• **Activity**: Only certain lines below are wanted: those starting at the line containing "transition system: a" and ending at the line containing "never set, so", both included, each retyped exactly.

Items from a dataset
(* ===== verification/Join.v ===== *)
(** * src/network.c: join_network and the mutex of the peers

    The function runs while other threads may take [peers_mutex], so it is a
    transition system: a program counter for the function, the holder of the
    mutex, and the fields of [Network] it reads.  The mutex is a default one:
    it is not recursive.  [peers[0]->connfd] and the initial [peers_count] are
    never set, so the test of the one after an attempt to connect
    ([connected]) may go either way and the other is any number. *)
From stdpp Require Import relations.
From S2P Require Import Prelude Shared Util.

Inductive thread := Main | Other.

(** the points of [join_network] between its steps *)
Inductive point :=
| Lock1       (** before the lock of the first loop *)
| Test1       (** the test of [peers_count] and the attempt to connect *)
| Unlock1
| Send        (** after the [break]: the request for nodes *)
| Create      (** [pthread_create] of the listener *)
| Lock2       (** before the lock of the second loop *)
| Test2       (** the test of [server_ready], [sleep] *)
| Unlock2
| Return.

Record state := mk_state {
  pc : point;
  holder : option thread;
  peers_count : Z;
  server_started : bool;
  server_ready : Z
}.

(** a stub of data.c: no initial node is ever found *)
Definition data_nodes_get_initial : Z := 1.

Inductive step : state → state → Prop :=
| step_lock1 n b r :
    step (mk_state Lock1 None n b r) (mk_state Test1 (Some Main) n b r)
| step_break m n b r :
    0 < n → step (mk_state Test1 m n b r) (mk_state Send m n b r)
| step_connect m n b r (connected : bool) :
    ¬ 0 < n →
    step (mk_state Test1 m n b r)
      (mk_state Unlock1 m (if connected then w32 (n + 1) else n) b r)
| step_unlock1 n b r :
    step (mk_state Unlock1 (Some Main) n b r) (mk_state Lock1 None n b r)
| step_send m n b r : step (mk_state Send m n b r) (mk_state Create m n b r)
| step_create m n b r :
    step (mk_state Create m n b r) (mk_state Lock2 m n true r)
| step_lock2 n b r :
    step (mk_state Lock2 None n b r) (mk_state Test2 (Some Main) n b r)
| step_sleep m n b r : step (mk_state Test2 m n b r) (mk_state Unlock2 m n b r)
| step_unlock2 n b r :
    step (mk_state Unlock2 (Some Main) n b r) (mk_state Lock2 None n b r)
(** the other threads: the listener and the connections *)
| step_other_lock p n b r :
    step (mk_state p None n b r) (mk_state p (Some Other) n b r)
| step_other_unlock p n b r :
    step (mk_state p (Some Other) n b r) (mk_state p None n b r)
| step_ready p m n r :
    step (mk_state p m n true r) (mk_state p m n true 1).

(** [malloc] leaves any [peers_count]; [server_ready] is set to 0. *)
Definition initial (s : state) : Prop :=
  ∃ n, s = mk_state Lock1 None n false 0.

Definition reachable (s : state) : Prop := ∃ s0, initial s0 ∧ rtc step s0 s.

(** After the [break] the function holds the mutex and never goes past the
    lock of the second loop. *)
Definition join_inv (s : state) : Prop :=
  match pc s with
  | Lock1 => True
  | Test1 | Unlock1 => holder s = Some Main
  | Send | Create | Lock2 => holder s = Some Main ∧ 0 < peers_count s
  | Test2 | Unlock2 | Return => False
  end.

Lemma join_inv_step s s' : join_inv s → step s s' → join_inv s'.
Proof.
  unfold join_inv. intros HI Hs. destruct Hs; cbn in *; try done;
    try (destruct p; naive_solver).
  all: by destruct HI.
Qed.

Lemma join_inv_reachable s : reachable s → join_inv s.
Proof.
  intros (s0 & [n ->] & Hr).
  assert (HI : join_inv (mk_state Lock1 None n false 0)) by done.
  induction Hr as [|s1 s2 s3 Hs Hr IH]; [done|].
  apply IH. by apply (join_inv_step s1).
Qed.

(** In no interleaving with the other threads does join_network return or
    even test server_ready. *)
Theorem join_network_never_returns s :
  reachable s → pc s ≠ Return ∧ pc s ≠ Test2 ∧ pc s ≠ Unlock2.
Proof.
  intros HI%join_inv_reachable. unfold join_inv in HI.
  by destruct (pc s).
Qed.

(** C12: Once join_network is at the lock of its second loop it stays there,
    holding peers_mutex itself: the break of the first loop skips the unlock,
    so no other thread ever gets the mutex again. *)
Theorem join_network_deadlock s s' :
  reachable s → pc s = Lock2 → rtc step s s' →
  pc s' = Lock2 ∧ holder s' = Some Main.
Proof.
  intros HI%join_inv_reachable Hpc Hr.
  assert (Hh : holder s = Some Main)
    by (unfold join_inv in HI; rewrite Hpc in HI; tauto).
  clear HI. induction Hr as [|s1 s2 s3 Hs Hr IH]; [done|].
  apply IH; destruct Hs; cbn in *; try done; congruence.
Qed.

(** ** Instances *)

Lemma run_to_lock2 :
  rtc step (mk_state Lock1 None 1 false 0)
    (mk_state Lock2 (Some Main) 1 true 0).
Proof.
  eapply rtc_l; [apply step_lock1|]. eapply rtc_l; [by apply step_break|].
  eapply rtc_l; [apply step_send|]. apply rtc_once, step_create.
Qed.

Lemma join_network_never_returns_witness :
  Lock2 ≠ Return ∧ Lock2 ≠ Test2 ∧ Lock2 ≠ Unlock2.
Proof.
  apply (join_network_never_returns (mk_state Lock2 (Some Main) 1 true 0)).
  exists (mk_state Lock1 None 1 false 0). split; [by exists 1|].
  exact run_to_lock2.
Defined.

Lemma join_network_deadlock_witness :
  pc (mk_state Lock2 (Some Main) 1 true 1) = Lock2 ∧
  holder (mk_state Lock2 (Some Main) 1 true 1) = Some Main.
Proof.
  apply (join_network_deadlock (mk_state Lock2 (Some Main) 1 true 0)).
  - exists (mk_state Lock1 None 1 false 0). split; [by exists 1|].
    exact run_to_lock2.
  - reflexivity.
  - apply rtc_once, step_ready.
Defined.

• **Result**:
    transition system: a program counter for the function, the holder of the
    mutex, and the fields of [Network] it reads.  The mutex is a default one:
    it is not recursive.  [peers[0]->connfd] and the initial [peers_count] are
    never set, so the test of the one after an attempt to connect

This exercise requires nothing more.